What is this life full of care ,there is no time to stand and stare.Thats something i will vouch for owing to the horrible pressures i am being put under.Who ever said being a student is easy?If i go by what i hear i begin to wonder what life after this is bound to be.I seriously can't comprehend what everybody refers to as easy and care-free life...this student life.Too bad, no one sympathises with us or agrees that we do suffer a lot.

My semester lasts about 4 months and we are made to do a lot of courses in such a short span of time.And i can promise you that it does me no good.I hardly can cram stuff in such a short notice.Why can't the professors be a little more considerate and give us some to enjoy and understand the course?Well, now that i am past caring,i can right get down to penning down my woes[innumerable one's at that..]and crib my heart out.

Since the time i arrived this semester,i've kept promising myself that my mistakes in the previous sems wont re-occur.For heaven's sake NO.That simply wont be the case for me.How can my life become easy and simple?Prorastination says unto me"Hell,what ever are you getting out of it anyway?Just sit back and enjoy."Duffer that i am i agree.And now i reap the benifts all[in case you can call them benefits.]When there is a backlog,it simply does'nt go away.I try real hard,but to no avail.And just when i start to live with it,other things pile up too.To my great discomfort there loom the quizzes.I some how scraped through the 1st session of it all.Well my marks are not worth sharing though.Now thats the story a month ago.

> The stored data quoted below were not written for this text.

(** The three ways a call leaves the change store. *)
Definition store_same (h h' : History) : Prop :=
  m_changes h' = m_changes h /\ m_isHistoryFull h' = m_isHistoryFull h.

Definition store_removed (h h' : History) : Prop :=
  exists i, (i < List.length (m_changes h))%nat /\
            m_changes h' = erase_at i (m_changes h) /\
            m_isHistoryFull h' = false.

Definition store_added (c : CacheChange_t) (h h' : History) : Prop :=
  m_isHistoryFull h = false /\
  m_changes h' = m_changes h ++ [c] /\
  m_isHistoryFull h' = (vsize (m_changes h') =? max_total_samples h).

(** [step h h']: [h'] is a later state of the same history object, in which
    the invariants of [h] still hold. *)
Record step (h h' : History) : Prop := {
  step_frame : frame h h';
  step_full : full_inv h -> full_inv h';
  step_bound : table_bound h -> table_bound h'
}.

(** The state an accepted addition leaves. *)
Definition appended (c : CacheChange_t) (h : History) : History :=
  let h1 := set_m_changes (m_changes h ++ [c]) h in
  if vsize (m_changes h1) =? max_total_samples h
  then set_m_isHistoryFull true h1
  else h1.

Definition appended_with_key (c : CacheChange_t) (k : InstanceHandle_t) (h : History)
  : History :=
  let h1 := appended c h in
  set_keyed_changes_
    (map_adjust (fun e => set_cache_changes (cache_changes e ++ [c]) e) k
       (keyed_changes_ h1)) h1.

Definition full_warning (h : History) : LogEntry :=
  {| log_level := Warning; log_category := SUBSCRIBER;
     log_text := full_warning_text (type_name_ h) |}.

(** The log entries of an accepted addition. *)
Definition added_info (h : History) (c : CacheChange_t) : LogEntry :=
  {| log_level := Info; log_category := SUBSCRIBER;
     log_text := [Text (type_name_ h); Text ": Change ";
                  StreamedSequenceNumber (sequenceNumber c); Text " added from: ";
                  StreamedGUID (writerGUID c)] |}.

Definition added_with_key_info (r : RTPSReader) (c : CacheChange_t) : LogEntry :=
  {| log_level := Info; log_category := SUBSCRIBER;
     log_text := [StreamedEntityId (getGuid r); Text ": Change ";
                  StreamedSequenceNumber (sequenceNumber c); Text " added from: ";
                  StreamedGUID (writerGUID c); Text " with KEY: ";
                  StreamedInstanceHandle (instanceHandle c)] |}.

(** ** Public calls *)

(** Every public entry point as one type of calls, for statements about
    all of them. *)
Inductive operation :=
| call_received_change (a_change : CacheChange_t) (unknown_missing_changes_up_to : Z)
| call_remove_change_sub (change : CacheChange_t)
| call_remove_change_sub_it (change : CacheChange_t) (it : iterator)
| call_remove_change_nts (removal : nat) (release : bool)
| call_set_next_deadline (handle : InstanceHandle_t) (next_deadline : time_point)
| call_get_next_deadline (handle : InstanceHandle_t) (next_deadline : time_point)
| call_lookup_instance (handle : InstanceHandle_t) (exact : bool)
| call_get_first_untaken_info (info : SampleInfo).

(** The state a computation leaves, when it returns. *)
Definition final_state {A} (r : result A) : option History :=
  match r with
  | Ret _ h _ => Some h
  | Fault _ => None
  end.

Definition returned {A} (r : result A) : option A :=
  match r with
  | Ret a _ _ => Some a
  | Fault _ => None
  end.

Definition after (op : operation) (h : History) : option History :=
  match op with
  | call_received_change c u => final_state (received_change c u h)
  | call_remove_change_sub c => final_state (remove_change_sub c h)
  | call_remove_change_sub_it c it => final_state (remove_change_sub_it c it h)
  | call_remove_change_nts i r => final_state (remove_change_nts i r h)
  | call_set_next_deadline k t => final_state (set_next_deadline k t h)
  | call_get_next_deadline k t => final_state (get_next_deadline k t h)
  | call_lookup_instance k e => final_state (lookup_instance k e h)
  | call_get_first_untaken_info i => final_state (get_first_untaken_info i h)
  end.

(** ** Notions used by single claims *)

(** [configured type topic qos h]: [h] is a later state of the history the
    constructor builds from [type], [topic] and [qos]. *)
Definition configured (type : TopicDataType) (topic : TopicDescription)
  (qos : DataReaderQos) (h : History) : Prop :=
  settings h = settings (DataReaderHistory type topic qos).

Definition not_created_error : LogEntry :=
  {| log_level := Error; log_category := SUBSCRIBER; log_text := not_created_text |}.

(** The QoS the claim compares with: each of the three limits that is 0
    spelled out as the integer maximum. *)
Definition with_limits_spelled_out (qos : DataReaderQos) : DataReaderQos :=
  {| history := history qos;
     resource_limits :=
       {| max_samples := unlimited_if_zero (max_samples (resource_limits qos));
          max_instances := unlimited_if_zero (max_instances (resource_limits qos));
          max_samples_per_instance :=
            unlimited_if_zero (max_samples_per_instance (resource_limits qos));
          allocated_samples := allocated_samples (resource_limits qos) |};
     history_memory_policy := history_memory_policy qos |}.

(** A sequence of public calls, each on the state the one before left. *)
Fixpoint after_all (ops : list operation) (h : History) : option History :=
  match ops with
  | [] => Some h
  | op :: rest =>
      match after op h with
      | Some h1 => after_all rest h1
      | None => None
      end
  end.



(** ** Scenarios *)

Module Scenario.

Definition writer : GUID_t := 1%N.

(** The [n]-th sample of [writer], of the instance with handle [k]. *)
Definition sample (n : nat) (k : InstanceHandle_t) : CacheChange_t :=
  {| addr := n; kind := ALIVE; writerGUID := writer; instanceHandle := k;
     sequenceNumber := Z.of_nat n; serializedPayload := [];
     sourceTimestamp := Z.of_nat n; receptionTimestamp := Z.of_nat n;
     write_params_sample_identity := (0%N, 0) |}.

(** A sample that arrives without a handle and carries its key as first
    octet group of the payload. *)
Definition sample_with_payload_key (n : nat) (k : InstanceHandle_t) : CacheChange_t :=
  {| addr := n; kind := ALIVE; writerGUID := writer;
     instanceHandle := c_InstanceHandle_Unknown;
     sequenceNumber := Z.of_nat n; serializedPayload := [k];
     sourceTimestamp := Z.of_nat n; receptionTimestamp := Z.of_nat n;
     write_params_sample_identity := (0%N, 0) |}.

Definition plain_type : TopicDataType :=
  {| m_isGetKeyDefined := false; m_typeSize := 8;
     getKey := fun _ k => (false, k) |}.

Definition keyed_type : TopicDataType :=
  {| m_isGetKeyDefined := true; m_typeSize := 8;
     getKey := fun payload k =>
                 match payload with
                 | key :: _ => (true, key)
                 | [] => (false, k)
                 end |}.

Definition topic : TopicDescription :=
  {| get_name := "topic"; get_type_name := "type" |}.

Definition qos (k : HistoryQosPolicyKind) (d samples instances per_instance : Z)
  : DataReaderQos :=
  {| history := {| history_kind := k; depth := d |};
     resource_limits :=
       {| max_samples := samples; max_instances := instances;
          max_samples_per_instance := per_instance; allocated_samples := 100 |};
     history_memory_policy := PREALLOCATED_MEMORY_MODE |}.

Definition reader : RTPSReader := {| getGuid := 7%N; nextUntakenCache := None |}.

(** A history as the reader sets it up. *)
Definition create (type : TopicDataType) (q : DataReaderQos) : History :=
  attach reader (DataReaderHistory type topic q).

(** The samples are handed to [received_change] one after the other. *)
Fixpoint deliver (samples : list CacheChange_t) : M (list bool) :=
  match samples with
  | [] => ret []
  | c :: rest =>
      r <- received_change c 0 ;;
      answers <- deliver rest ;;
      ret (fst r :: answers)
  end.

Definition A : InstanceHandle_t := 10%N.
Definition B : InstanceHandle_t := 20%N.
Definition C : InstanceHandle_t := 30%N.

Definition s1 := sample 1 c_InstanceHandle_Unknown.
Definition s2 := sample 2 c_InstanceHandle_Unknown.
Definition s3 := sample 3 c_InstanceHandle_Unknown.
Definition s4 := sample 4 c_InstanceHandle_Unknown.
Definition s5 := sample 5 c_InstanceHandle_Unknown.

(** Scenario 1: KEEP_LAST with depth 3, unkeyed. *)
Definition keep_last_3 : History :=
  create plain_type (qos KEEP_LAST_HISTORY_QOS 3 5000 10 400).

(** Scenario 2: KEEP_ALL with [max_samples = 2], unkeyed. *)
Definition keep_all_2 : History :=
  create plain_type (qos KEEP_ALL_HISTORY_QOS 1 2 10 400).

End Scenario.

Module KeepAll.
Import Scenario.

(** The history of scenario 2 holding [s1]. *)
Definition one_held : History := set_m_changes [s1] keep_all_2.
End KeepAll.

Module Capacity.
Import Scenario.

(** KEEP_ALL, unkeyed, with [max_samples = 0] in the QoS. *)
Definition no_sample_limit : History :=
  create plain_type (qos KEEP_ALL_HISTORY_QOS 1 0 10 400).

(** A KEEP_LAST history of depth 3 holding three samples. *)
Definition three_held : History :=
  set_m_isHistoryFull true (set_m_changes [s1; s2; s3] keep_last_3).
End Capacity.

Module Reclaim.
Import Scenario.

(** Scenario 4: keyed, [max_instances = 2]; one sample each for [A] and
    [B], then the sample of [A] is taken. *)
Definition two_instances : History :=
  create keyed_type (qos KEEP_ALL_HISTORY_QOS 1 5000 2 400).

Definition a1 := sample 1 A.
Definition b1 := sample 2 B.
Definition c1 := sample 3 C.

Definition A_taken : History :=
  set_keyed_changes_
    [ (A, {| cache_changes := []; next_deadline_us := 0 |});
      (B, {| cache_changes := [b1]; next_deadline_us := 0 |}) ]
    (set_m_changes [b1] two_instances).
End Reclaim.

Module Deadlines.
Import Scenario.

Definition three_instances : History :=
  create keyed_type (qos KEEP_LAST_HISTORY_QOS 2 5000 10 400).

Definition a1 := sample 1 A.
Definition b1 := sample 2 B.
Definition c1 := sample 3 C.

(** Scenario 6: one sample each for [A], [B] and [C]; then the deadlines. *)
Definition deadlines : M (bool * InstanceHandle_t * time_point) :=
  deliver [a1; b1; c1] ;;
  set_next_deadline A 100 ;;
  set_next_deadline B 50 ;;
  set_next_deadline C 75 ;;
  get_next_deadline c_InstanceHandle_Unknown 0.
End Deadlines.

Module KeyedRemoval.
Import Scenario.

Definition two_instances : History :=
  create keyed_type (qos KEEP_LAST_HISTORY_QOS 2 5000 10 400).

Definition a1 := sample 1 A.
Definition b1 := sample 2 B.
Definition a2 := sample 3 A.

(** The history after [a1; b1; a2] were delivered. *)
Definition held : History :=
  set_keyed_changes_
    [ (A, {| cache_changes := [a1; a2]; next_deadline_us := 0 |});
      (B, {| cache_changes := [b1]; next_deadline_us := 0 |}) ]
    (set_m_changes [a1; b1; a2] two_instances).
End KeyedRemoval.

Module KeyedFull.
Import Scenario.

(** Keyed, KEEP_ALL, with room for one sample and two instances. *)
Definition one_sample : History :=
  create keyed_type (qos KEEP_ALL_HISTORY_QOS 1 1 2 400).

Definition a1 := sample 1 A.
Definition b1 := sample 2 B.
Definition c1 := sample_with_payload_key 3 C.

(** The history after [a1] was accepted: the store is full. *)
Definition full : History :=
  set_m_isHistoryFull true
    (set_keyed_changes_ [ (A, {| cache_changes := [a1]; next_deadline_us := 0 |}) ]
       (set_m_changes [a1] one_sample)).

(** The same with an entry of [B] that holds nothing. *)
Definition full_two_instances : History :=
  set_keyed_changes_
    [ (A, {| cache_changes := [a1]; next_deadline_us := 0 |});
      (B, KeyedChanges_default) ] full.
End KeyedFull.

(** ** Rewrites of the instance table *)

(** The three ways the member functions rewrite the changes of an entry. *)
Definition push_back_change (c : CacheChange_t) (e : KeyedChanges) : KeyedChanges :=
  set_cache_changes (cache_changes e ++ [c]) e.

Definition erase_change (i : nat) (e : KeyedChanges) : KeyedChanges :=
  set_cache_changes (erase_at i (cache_changes e)) e.
(** X7: while the nonces stay safe integers (a seed of at least 0 and
    [seed + 1 + ... + fuel] at most [Number.MAX_SAFE_INTEGER], so that the
    additions [nonce + solution] of the code are exact), a [mine] that
    returns within [fuel] iterations returns at the first iteration [k]
    whose nonce (the seed plus [1 + ... + k]) gives a digest with
    [difficulty] leading zeros: no earlier nonce met the target, the
    reported [attempts] and [solution] are both [k], the block carries
    that nonce, and the recorded hash is the digest of the block as
    returned. *)
Theorem mine_returns_first_solution (digest : HashInput -> string)
    (fuel : nat) (d : Z) (b b' : Block) (r : IMiningResult.t) :
  0 <= nonce b ->
  nonceAt (nonce b) fuel <= maxSafeInteger ->
  mine digest fuel d b = Ok (b', r) ->
  exists k : nat,
    (1 <= k <= fuel)%nat /\
    firstSolutionAt digest d b k /\
    IMiningResult.attempts r = Z.of_nat k /\
    IMiningResult.solution r = Z.of_nat k /\
    nonce b' = nonceAt (nonce b) k /\
    isSafeInteger (nonce b') /\
    _hash b' = Some (IMiningResult.hash r) /\
    IMiningResult.hash r = calculateHash digest b' /\
    meetsTarget d (IMiningResult.hash r) = true.
Proof.
  intros Hseed Hsafe Hrun. unfold mine in Hrun.
  destruct (mineLoop_first digest fuel d b 1 0 b' r Hrun)
    as (k & Hk & Hatt & Hsol & Hnonce & Hearlier).
  destruct (mineLoop_sound digest fuel d b 1 0 b' r Hrun)
    as (Hprev & Htxs & Hminer & Hts & Hcache & Hcalc & Hmeet).
  rewrite nonceFrom_nonceAt in Hnonce.
  pose proof (triangle_monotone k fuel ltac:(lia)) as Hmono.
  exists k. split; [exact Hk |]. split.
  - split.
    + unfold solvesAt. rewrite <- Hnonce.
      replace (calculateHash digest (set_nonce b (nonce b')))
        with (calculateHash digest b'); [congruence |].
      unfold calculateHash; simpl. now rewrite Hprev, Htxs, Hts, Hminer.
    + intros j Hj. rewrite <- nonceFrom_nonceAt. now apply Hearlier.
  - split; [lia |]. split; [lia |]. split; [exact Hnonce |].
    split.
    { pose proof (triangle_nonneg k) as Hpos.
      rewrite Hnonce. unfold isSafeInteger, nonceAt, maxSafeInteger in *. lia. }
    split; [exact Hcache |]. split; [congruence | exact Hmeet].
Qed.

Lemma mine_returns_first_solution_witness :
  exists k : nat,
    (1 <= k <= 10)%nat /\
    firstSolutionAt sampleDigest 4
      (newBlock 3000 1 "a3f09c1e7-0" [createReward 3000 "alice" 50] "alice") k /\
    IMiningResult.attempts (IMiningResult.make 2 2 "000000004-11") = Z.of_nat k /\
    IMiningResult.solution (IMiningResult.make 2 2 "000000004-11") = Z.of_nat k /\
    nonce (setHash (set_nonce
             (newBlock 3000 1 "a3f09c1e7-0" [createReward 3000 "alice" 50]
                "alice") 4) "000000004-11")
      = nonceAt
          (nonce (newBlock 3000 1 "a3f09c1e7-0" [createReward 3000 "alice" 50]
                    "alice")) k /\
    isSafeInteger
      (nonce (setHash (set_nonce
                (newBlock 3000 1 "a3f09c1e7-0" [createReward 3000 "alice" 50]
                   "alice") 4) "000000004-11")) /\
    _hash (setHash (set_nonce
             (newBlock 3000 1 "a3f09c1e7-0" [createReward 3000 "alice" 50]
                "alice") 4) "000000004-11")
      = Some (IMiningResult.hash (IMiningResult.make 2 2 "000000004-11")) /\
    IMiningResult.hash (IMiningResult.make 2 2 "000000004-11")
      = calculateHash sampleDigest
          (setHash (set_nonce
             (newBlock 3000 1 "a3f09c1e7-0" [createReward 3000 "alice" 50]
                "alice") 4) "000000004-11") /\
    meetsTarget 4 (IMiningResult.hash (IMiningResult.make 2 2 "000000004-11"))
      = true.
Proof.
  apply (mine_returns_first_solution sampleDigest 10 4
           (newBlock 3000 1 "a3f09c1e7-0" [createReward 3000 "alice" 50] "alice")).
  - simpl. lia.
  - vm_compute. discriminate.
  - vm_compute. reflexivity.
Defined.

(** X8: [mine] has no exit but a solution: while the nonces stay safe
    integers (seed at least 0, [seed + 1 + ... + n] at most
    [Number.MAX_SAFE_INTEGER]), if none of the first [n] nonces seed + 1,
    seed + 1 + 2, ... gives a digest with [difficulty] leading zeros, the
    loop has not returned after [n] iterations and has not thrown (the
    nonces are not consecutive, so a solution at a nonce in between does
    not end the search). *)
Theorem mine_keeps_searching (digest : HashInput -> string)
    (d : Z) (b : Block) (n : nat) :
  0 <= nonce b ->
  nonceAt (nonce b) n <= maxSafeInteger ->
  (forall k : nat, (1 <= k <= n)%nat ->
     meetsTarget d (calculateHash digest (set_nonce b (nonceAt (nonce b) k)))
     = false) ->
  mine digest n d b = OutOfFuel /\
  forall k : nat, (k <= n)%nat -> isSafeInteger (nonceAt (nonce b) k).
Proof.
  intros Hseed Hsafe Hnone. split.
  - destruct (mine digest n d b) as [[b' r] | |] eqn:Hrun.
    + apply mine_solved in Hrun.
      destruct Hrun as (k & Hk & Hsolve).
      unfold solvesAt in Hsolve. rewrite Hnone in Hsolve by lia. discriminate.
    + exfalso. exact (mineLoop_no_throw digest n d b 1 0 Hrun).
    + reflexivity.
  - intros k Hk.
    pose proof (triangle_monotone k n Hk) as Hmono.
    pose proof (triangle_nonneg k) as Hpos.
    unfold isSafeInteger, nonceAt, maxSafeInteger in *. lia.
Qed.

Lemma triangle_double (k : nat) :
  2 * triangle k = Z.of_nat k * (Z.of_nat k + 1).
Proof.
  induction k as [| k IH]; [reflexivity |].
  cbn [triangle]. lia.
Qed.

(** [1 + ... + k] never leaves remainder 4 modulo 5. *)
Lemma triangle_mod5 (k : nat) : triangle k mod 5 <> 4.
Proof.
  intros Hmod.
  pose proof (triangle_double k) as Hdouble.
  pose proof (Z.div_mod (triangle k) 5 ltac:(lia)) as Ht.
  pose proof (Z.div_mod (Z.of_nat k) 5 ltac:(lia)) as Hn.
  pose proof (Z.mod_pos_bound (Z.of_nat k) 5 ltac:(lia)) as Hr.
  rewrite Hmod in Ht.
  set (q := triangle k / 5) in *. set (u := Z.of_nat k / 5) in *.
  set (rem := Z.of_nat k mod 5) in *.
  rewrite Hn, Ht in Hdouble.
  assert (Hcases : rem = 0 \/ rem = 1 \/ rem = 2 \/ rem = 3 \/ rem = 4) by lia.
  assert (Hsq : exists w, w = u * u) by eauto.
  destruct Hsq as (w & Hw).
  destruct Hcases as [-> | [-> | [-> | [-> | ->]]]];
    ring_simplify in Hdouble; nia.
Qed.

Lemma mine_keeps_searching_witness :
  mine sampleDigest 1000 4 stuckBlock = OutOfFuel /\
  forall k : nat, (k <= 1000)%nat -> isSafeInteger (nonceAt (nonce stuckBlock) k).
Proof.
  apply (mine_keeps_searching sampleDigest 4 stuckBlock 1000).
  { simpl. lia. }
  { vm_compute. discriminate. }
  intros k _.
  unfold calculateHash, sampleDigest, stuckBlock, nonceAt. simpl.
  change (Z.of_nat 1) with 1.
  destruct (Z.eqb_spec ((5 + triangle k + 2000 + 1) mod 5) 0) as [Hzero | _];
    [| reflexivity].
  exfalso. apply (triangle_mod5 k).
  replace (5 + triangle k + 2000 + 1) with (triangle k + 1 + 401 * 5) in Hzero
    by lia.
  rewrite Z.mod_add in Hzero by lia.
  pose proof (Z.mod_pos_bound (triangle k) 5 ltac:(lia)) as Hbound.
  pose proof (Z.div_mod (triangle k + 1) 5 ltac:(lia)) as Hsum.
  pose proof (Z.div_mod (triangle k) 5 ltac:(lia)) as Ht.
  lia.
Defined.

I start from the day after those nightmares with new resolutions and determination.I even manage to find a secluded spot in the campus and study.But all good things should come to an end.Just a day it lasted,for god's sake,just a day.For the pending work that i have,it would hardly suffice.But i revert back to my old ways of wasting time on novels and stuff.Believe it or not,this blog was created in one such wasted time.And here i am,having to face the consequences of whiling away precious time.Isit in front of the computer,fidgeting with it and writing this useless bit of crap when nothing less than the 2nd quizzes start tomorrow.And i am becoming more and more paranoid as the day passes.And now i am frightened like hell of these as if my situation could get any worse.All i can do now is think and do nonsense.

Hell-- ask me and i will define it for you.Its too late now to start the courses afresh,but nevertheless with the zeal of a knight,lone one at that,i face the battle field tomorrow.I shall now resort to my textbooks and xeroxes of friend's notes to find something that might turn up in the paper tomorrow.I sign off on this optimistic note then.